Sur la dimension d’efficacité, certaines recherches, particulièrement aux États-Unis, montrent un effet positif des politiques d’accountability sur la réussite des élèves avec des gains le plus souvent en mathématiques et pour les niveaux de scolarité les plus élevés. Pour d’autres, les programmes d’accountability à l’échelle de l’État augmenteraient les résultats seulement aux tests externes et dans le cas de tests à forts enjeux. Néanmoins, ils ne participeraient pas de la réduction du taux de décrochage élevé au secondaire, facteur d’équité. Ces recherches montrent que les gains de réussite varient également fortement en fonction de l’année d’étude, de la discipline et des populations ; ils ne sont pas non plus stables dans le temps. De plus, ces études montrent que les directions d’établissements ou les enseignants peuvent avoir recours à des comportements stratégiques dans le but d’augmenter les résultats de leurs écoles et élèves : maquillage des chiffres, focalisation sur les élèves les plus aptes à augmenter les standards… Les effets du pilotage par les résultats sur l’efficacité des systèmes scolaires sont donc, toujours à mettre en perspective avec un ensemble d’effets imprévus ou “pervers” qui peuvent résulter de cette focalisation sur les résultats dans les systèmes éducatifs.

Ils visent aussi la réduction des inégalités. Est-ce ce qu'on observe ?

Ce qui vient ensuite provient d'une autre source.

(** X5.  A resource built on a fetcher that answers at once with a value
    (the source, if any, being enabled) is ready when [createResource]
    returns: it holds the value, has no error, is not loading, and the
    fetcher has been called once, with the initial value and
    [refetching: false]. *)
Theorem createResource_sync_value (v : val) :
  disabled (key_of source) = false ->
  fetcher (key_of source) (mkInfo initialValue (VBool false)) = Normal v ->
  as_promise v = None ->
  let w := createResource source fetcher initialValue heap in
  state w = ready /\ read w = Normal v /\ latest w = Normal v /\
  error w = VUndefined /\ loading w = false /\ currentPromise w = None /\
  microtasks w = [] /\
  log w = [EndBatch; SetError VUndefined; SetState ready; SetData v; StartBatch;
           FetcherCall (key_of source) (mkInfo initialValue (VBool false))].
Proof.
  intros Hk Hf Hv w. subst w. rewrite createResource_fresh.
  rewrite (load_sync _ _ _ v); try assumption; try reflexivity.
  pose proof (disabled_false_defined _ Hk) as Hd.
  unfold read, latest, loading; simpl.
  change (source_key (fresh source initialValue heap)) with (key_of source).
  rewrite Hd, orb_true_r; simpl. repeat split.
Qed.

(** X6.  A resource built on a fetcher that throws at once (anything but
    undefined) is errored when [createResource] returns: the error cell
    holds the normalized error, calling the resource and reading [latest]
    throw it, and the data cell still holds the initial value. *)
Theorem createResource_sync_throw (e : val) :
  disabled (key_of source) = false ->
  fetcher (key_of source) (mkInfo initialValue (VBool false)) = Throw e ->
  e <> VUndefined ->
  let w := createResource source fetcher initialValue heap in
  state w = errored /\ error w = castError e /\ data w = initialValue /\
  read w = Throw (castError e) /\ latest w = Throw (castError e) /\
  loading w = false /\ currentPromise w = None.
Proof.
  intros Hk Hf He w. subst w. apply is_undefined_false in He.
  rewrite createResource_fresh.
  rewrite (load_throw _ _ _ e); try assumption; try reflexivity.
  pose proof (disabled_false_defined _ Hk) as Hd.
  assert (Ht : truthy (castError e) = true) by (destruct e; reflexivity).
  unfold read, latest, loading; simpl.
  change (source_key (fresh source initialValue heap)) with (key_of source).
  rewrite castError_defined, Hd, orb_true_r, Ht; simpl. repeat split.
Qed.

(** X7.  A resource built on a fetcher that returns a promise is loading
    when [createResource] returns: [pending] without an initial value and
    [refreshing] with one; the promise is tracked, and calling the resource
    or reading [latest] returns the initial value (undefined if none). *)
Theorem createResource_async (h : handle) :
  disabled (key_of source) = false ->
  fetcher (key_of source) (mkInfo initialValue (VBool false)) = Normal (VPromise h) ->
  let w := createResource source fetcher initialValue heap in
  state w = (if is_undefined initialValue then pending else refreshing) /\
  loading w = true /\ currentPromise w = Some h /\
  read w = Normal initialValue /\ latest w = Normal initialValue /\
  error w = VUndefined /\ scheduled w = true.
Proof.
  intros Hk Hf w. subst w. rewrite createResource_fresh.
  rewrite (load_async _ _ _ h); try assumption; try reflexivity.
  unfold read, latest, loading; simpl.
  destruct (is_undefined initialValue); simpl; repeat split.
Qed.

(** X8.  A resource built on a source that is null, undefined or false
    does not call the fetcher: it is [ready] with its initial value if it
    has one and [unresolved] otherwise, and nothing is in flight. *)
Theorem createResource_disabled :
  disabled (key_of source) = true ->
  let w := createResource source fetcher initialValue heap in
  state w = (if is_undefined initialValue then unresolved else ready) /\
  data w = initialValue /\ error w = VUndefined /\ currentPromise w = None /\
  loading w = false /\ fetcher_calls (log w) = 0 /\ microtasks w = [].
Proof.
  intros Hk w. subst w. rewrite createResource_fresh.
  rewrite load_disabled; try assumption; try reflexivity.
  unfold loading; simpl.
  destruct (is_undefined initialValue); simpl; repeat split.
Qed.

End Construction.

Lemma createResource_sync_value_witness :
  let w := createResource None (fun _ _ => Normal (VStr "v")) VUndefined [] in
  state w = ready /\ read w = Normal (VStr "v").
Proof.
  cbv zeta.
  destruct (createResource_sync_value None (fun _ _ => Normal (VStr "v")) VUndefined []
              (VStr "v") eq_refl eq_refl eq_refl) as (H1 & H2 & _).
  split; assumption.
Defined.

Lemma createResource_sync_throw_witness :
  let w := createResource (Some (VNum 0)) (fun _ _ => Throw (VNum 7)) (VStr "kept") [] in
  state w = errored /\ data w = VStr "kept".
Proof.
  cbv zeta.
  destruct (createResource_sync_throw (Some (VNum 0)) (fun _ _ => Throw (VNum 7))
              (VStr "kept") [] (VNum 7) eq_refl eq_refl ltac:(discriminate))
    as (H1 & _ & H3 & _).
  split; assumption.
Defined.

Lemma createResource_async_witness :
  let w := createResource None (returns_promise 4) (VStr "seed") [] in
  state w = refreshing /\ loading w = true.
Proof.
  cbv zeta.
  destruct (createResource_async None (returns_promise 4) (VStr "seed") []
              (Fetched 4) eq_refl eq_refl) as (H1 & H2 & _).
  split; assumption.
Defined.

Lemma createResource_disabled_witness :
  let w := createResource (Some (VBool false)) (returns_promise 4) VUndefined [] in
  state w = unresolved /\ fetcher_calls (log w) = 0.
Proof.
  cbv zeta.
  destruct (createResource_disabled (Some (VBool false)) (returns_promise 4)
              VUndefined [] eq_refl) as (H1 & _ & _ & _ & _ & H6 & _).
  split; assumption.
Defined.

(** ** Switching the source off, and late results *)

Lemma deduped_false_arg (w : world) : deduped (VBool false) w = false.
Proof. reflexivity. Qed.

Lemma stale_completion (r : reaction) (s : settlement) (w : world) :
  currentPromise w <> Some (on r) -> completion_of r s w = w.
Proof.
  intros H. rewrite completion_of_eq.
  destruct (same_promise (currentPromise w) (Some (on r))) eqn:E; [|reflexivity].
  apply same_promise_true in E. contradiction.
Qed.

(** X9.  When the source of a resource turns null, undefined or false, the
    effect's load does not call the fetcher: it drops the tracked fetch and
    the stored error, keeps the data, and leaves the state [ready] if the
    resource has resolved and [unresolved] if not.  The continuation of any
    fetch that completes afterwards changes nothing. *)
Theorem source_switched_off_drops_fetch (v : val) (f : ResourceFetcher) (w : world) :
  dynamic w <> None -> disabled v = true ->
  let w' := step (SourceChange v f) w in
  data w' = data w /\ error w' = VUndefined /\
  state w' = (if resolved w then ready else unresolved) /\
  currentPromise w' = None /\ resolved w' = resolved w /\
  fetcher_calls (log w') = fetcher_calls (log w) /\
  (forall r s, completion_of r s w' = w').
Proof.
  intros Hd Hv w'. subst w'. simpl.
  destruct (dynamic w) as [k0|] eqn:E; [|contradiction].
  rewrite load_disabled; [|reflexivity|exact Hv]. simpl.
  rewrite orb_false_r.
  repeat split.
  intros r s. apply stale_completion. simpl. discriminate.
Qed.
(** * The application bootstrap of [server/app/main.py]

  [main.py] builds a FastAPI application whose title is the configured
  name, installs one CORS middleware, mounts the project's API router
  under [/api] and defines the endpoint [root] for [GET /].

  The file is wiring: what it promises is decided by the calls it makes
  into the web framework.  The development therefore has three layers:

  - [Py]        the few Python notions the code relies on (exceptions,
                insertion-ordered dictionaries, string helpers);
  - [Starlette] and [FastAPI], the framework operations [main.py] calls,
                written after the framework's classes of the same names
                (they are imported by lines 1-2 of [main.py] and are not
                part of the repository);
  - [Main]      the statements of [main.py] themselves, in program order;
  - [Sample]    a concrete deployment the model is run on.

  The settings object and the API router are the project's own modules
  [app.core.settings] and [app.api.routes]; they are inputs here.  The
  repository pins no release of the framework; [Starlette] and [FastAPI]
  follow releases 0.46 and 0.115 of the two packages.  Where a statement
  would otherwise rest on a detail that is the release's choice and not
  the wiring's (which methods [CORSMiddleware] puts for ["*"], how many
  [Vary] lines of a response it reads), the statement leaves that detail
  open.  The theorems about the specification's claims follow the
  definitions. *)

From Stdlib Require Import String Ascii List Bool Arith ZArith Lia DecimalString.
Import ListNotations.
Open Scope string_scope.
(** Collecting the declarations of files, as [swift_types] and [objc_types]
    do, returns when every file has declarations attached. *)
Lemma collect_attached {A : Type} (get : XcFile.t -> option (list A))
  (files : list XcFile.t) :
  forall (acc r : list A),
    for_each (fun results f => ts ← attached (get f); mret (results ++ ts))
             acc files = Ret r
    <-> Forall (fun f => is_Some (get f)) files
        /\ r = acc ++ (files ≫= fun f => default [] (get f)).
Proof.
  induction files as [|f files IH]; intros acc r; simpl.
  - rewrite app_nil_r. split; [by intros [= <-]|by intros [_ ->]].
  - rewrite Forall_cons. destruct (get f) as [ts|]; simpl.
    + rewrite IH, <- app_assoc. split; [intros [? ->]|intros [[_ ?] ->]]; eauto.
    + split; [done|]. by intros [[[] ?] _].
Qed.

Lemma extensions_of_bind (files : list XcFile.t) :
  extensions_of (files ≫= declared_in)
  = snd <$> extension_occurrences_of files.
Proof.
  unfold extension_occurrences_of, extensions_of.
  induction files as [|f files IH]; [done|].
  rewrite !bind_cons, filter_app, fmap_app, IH. f_equal.
  rewrite <- list_fmap_compose. by rewrite list_fmap_id.
Qed.

Lemma swift_types_filtered_non_extension (f : XcFile.t) (ts : list SwiftType.t) :
  XcFile.swift_types f = Some ts ->
  SwiftType.name <$>
    filter (fun d => SwiftType.type_identifier d ∉ ({[ SwiftTypeType.EXTENSION ]} : gset _)) ts
  = non_extension_names (declared_in f).
Proof.
  intros Hts. unfold non_extension_names, declared_in. rewrite Hts. simpl.
  f_equal. apply list_filter_iff. set_solver.
Qed.

Lemma file_scope_step_spec (f : XcFile.t) (ts : list SwiftType.t)
  (Hts : XcFile.swift_types f = Some ts)
  (acc : list SwiftType.t * list SwiftType.t) (e : SwiftType.t) :
  XcProject.file_scope_step f acc e
  = Ret (if decide (file_rule (f, e)) then (acc.1 ++ [e], acc.2)
         else (acc.1, acc.2 ++ [e])).
Proof.
  unfold XcProject.file_scope_step, XcFile.swift_types_filtered.
  rewrite Hts. simpl. rewrite (swift_types_filtered_non_extension f ts Hts).
  unfold file_rule. simpl. case_bool_decide.
  - by rewrite decide_True.
  - by rewrite decide_False.
Qed.

Lemma file_scope_loop (f : XcFile.t) (ts : list SwiftType.t)
  (Hts : XcFile.swift_types f = Some ts) (exts : list SwiftType.t) :
  forall acc,
    for_each (XcProject.file_scope_step f) acc exts
    = Ret (acc.1 ++ filter (fun e => file_rule (f, e)) exts,
           acc.2 ++ filter (fun e => ~ file_rule (f, e)) exts).
Proof.
  induction exts as [|e exts IH]; intros [fs rem].
  - simpl. by rewrite !app_nil_r.
  - cbn [for_each]. rewrite (file_scope_step_spec f ts Hts). simpl.
    rewrite !filter_cons.
    destruct (decide (file_rule (f, e))) as [He|He]; rewrite IH; simpl.
    + rewrite decide_False by tauto. by rewrite <- app_assoc.
    + rewrite decide_True by tauto. by rewrite <- app_assoc.
Qed.

Lemma split_file_scoped_spec (f : XcFile.t) (ts : list SwiftType.t)
  (Hts : XcFile.swift_types f = Some ts)
  (acc : list SwiftType.t * list SwiftType.t) :
  XcProject.split_file_scoped acc f
  = Ret (acc.1 ++ filter (fun e => file_rule (f, e)) (extensions_of ts),
         acc.2 ++ filter (fun e => ~ file_rule (f, e)) (extensions_of ts)).
Proof.
  unfold XcProject.split_file_scoped, XcFile.swift_extensions.
  rewrite Hts. simpl. exact (file_scope_loop f ts Hts _ acc).
Qed.

Lemma first_loop (files : list XcFile.t) :
  Forall (fun f => is_Some (XcFile.swift_types f)) files ->
  forall acc,
    for_each XcProject.split_file_scoped acc files
    = Ret (acc.1 ++ (snd <$> filter file_rule (extension_occurrences_of files)),
           acc.2 ++ (snd <$> filter (fun occ => ~ file_rule occ)
                                    (extension_occurrences_of files))).
Proof.
  unfold extension_occurrences_of.
  induction 1 as [|f files [ts Hts] _ IH]; intros [fs rem].
  - simpl. by rewrite !app_nil_r.
  - cbn [for_each]. rewrite (split_file_scoped_spec f ts Hts). simpl.
    rewrite IH. simpl. rewrite !filter_app, !fmap_app, !filter_fmap_pair.
    unfold declared_in. rewrite Hts. simpl.
    by rewrite <- !app_assoc.
Qed.

Lemma second_loop (objc_type_names swift_type_names : list string)
  (l : list SwiftType.t) :
  forall acc,
    foldl (XcProject.project_scope_step objc_type_names swift_type_names) acc l
    = (acc.1.1 ++ filter (fun e => SwiftType.name e ∈ objc_type_names) l,
       acc.1.2 ++ filter (fun e => (SwiftType.name e ∉ objc_type_names)
                                   /\ SwiftType.name e ∈ swift_type_names) l,
       acc.2 ++ filter (fun e => (SwiftType.name e ∉ objc_type_names)
                                 /\ SwiftType.name e ∉ swift_type_names) l).
Proof.
  induction l as [|e l IH]; intros [[o s] u]; simpl.
  - by rewrite !app_nil_r.
  - rewrite !filter_cons.
    repeat case_bool_decide; rewrite IH; simpl;
      repeat (destruct (decide _); try tauto); by rewrite <- ?app_assoc.
Qed.

Lemma kept_without_extension (k : SwiftTypeType.t) :
  k ∈ XcProject.kept_types SwiftTypeType.ALL {[ SwiftTypeType.EXTENSION ]}
  <-> k ≠ SwiftTypeType.EXTENSION.
Proof.
  unfold XcProject.kept_types. rewrite bool_decide_true by set_solver.
  unfold SwiftTypeType.ALL. destruct k; set_solver.
Qed.

Lemma scope_by_rules_names (on sn sn' : list string) (occ : XcFile.t * SwiftType.t) :
  (forall n, n ∈ sn <-> n ∈ sn') ->
  scope_by_rules on sn occ = scope_by_rules on sn' occ.
Proof.
  intros H. unfold scope_by_rules.
  by rewrite (bool_decide_ext _ _ (H (SwiftType.name occ.2))).
Qed.

(** The four lists of [swift_extensions_grouped_by_scope] are the
    extensions of the project's Swift files, each under the scope that the
    rules give it. *)
Lemma grouped_by_scope_spec (fuel : nat) (σ : store) (p : XcProject.t)
  (sts : list SwiftType.t) (ots : list ObjcType.t) :
  XcProject.swift_types p = Ret sts ->
  XcProject.objc_types fuel σ p = Ret ots ->
  exists g,
    XcProject.swift_extensions_grouped_by_scope fuel σ p = Ret g
    /\ forall s,
         XcProject.scoped g s
         = with_scope (ObjcType.name <$> ots) (non_extension_names sts) s
                      (extension_occurrences p).
Proof.
  intros Hsts Hots.
  destruct (swift_types_flat_spec p SwiftTypeType.ALL {[ SwiftTypeType.EXTENSION ]}
              sts Hsts) as (flat & Hflat & Hin).
  assert (Hnames : forall n, n ∈ SwiftType.name <$> flat <-> n ∈ non_extension_names sts).
  { intros n. unfold non_extension_names. rewrite !list_elem_of_fmap.
    setoid_rewrite list_elem_of_filter. setoid_rewrite Hin.
    setoid_rewrite kept_without_extension. naive_solver. }
  apply collect_attached in Hsts as [Hall _].
  unfold XcProject.swift_extensions_grouped_by_scope.
  rewrite (first_loop _ Hall). simpl. rewrite Hots. simpl. rewrite Hflat. simpl.
  rewrite while_pop_foldl, rev_involutive, second_loop. simpl.
  eexists. split; [done|].
  fold (extension_occurrences p).
  intros s. unfold with_scope.
  destruct s; simpl; rewrite ?filter_fmap_snd, ?list_filter_filter; f_equal;
    apply list_filter_iff; intros occ;
    rewrite <- (scope_by_rules_names _ _ _ occ Hnames); unfold scope_by_rules;
    repeat case_bool_decide; naive_solver.
Qed.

Ce point est un point sensible pour lequel il est difficile d’observer un consensus dans les résultats de recherches (voir le chapitre de Mons) ; les politiques de pilotage à forts enjeux ne semblent pas réduire les écarts de résultats entre groupes ethniques aux États-Unis. Si on fixe des standards élevés, qu’on sanctionne différents acteurs qui n’atteindraient pas les résultats escomptés, les difficultés se cristallisent au sein des écoles qui accueillent les publics les plus défavorisés en termes de bagage scolaire et académique. Ce sont les écoles les plus défavorisées et les élèves les plus en difficulté qui sont le plus en proie à des difficultés pour rejoindre les objectifs fixés. La question porte alors sur les mesures d’accompagnement et de soutien à disposition de ces écoles et des élèves les plus faibles pour améliorer leurs performances. Cela interroge l’articulation entre divers instruments politiques : les évaluations externes, les politiques de soutien, la formation continue, le type de responsabilisation et de reddition de compte des équipes. Ainsi, une étude de cas belge dans le livre, montre que des dispositifs d’évaluation externes et de responsabilisation “douce” peuvent aller de pair avec une mobilisation des établissements et des enseignants sur l’amélioration des objectifs de réussite, à condition de mettre en place leur implication dans la construction du dispositif d’évaluation et d’accompagnement. Une question cruciale porte donc sur les modalités par lesquelles on associe et on implique les équipes locales dans ces dispositifs souvent “verticaux”. Les effets de ces politiques de régulation par les résultats et de leurs modalités concrètes sur la réduction du lien entre inégalités sociales et scolaires restent donc à questionner davantage, ce qui est d’ailleurs le sujet de travail d’une de mes doctorantes, Annelise Voisin. Mais il s’agit aussi d’interroger la définition même et les implications de ce focus sur la notion de performance et sur les implications de cet accent sur la performance pour l’institution scolaire. Ce dernier point pouvant être vu comme la problématique qui traverse l’ensemble de l’ouvrage.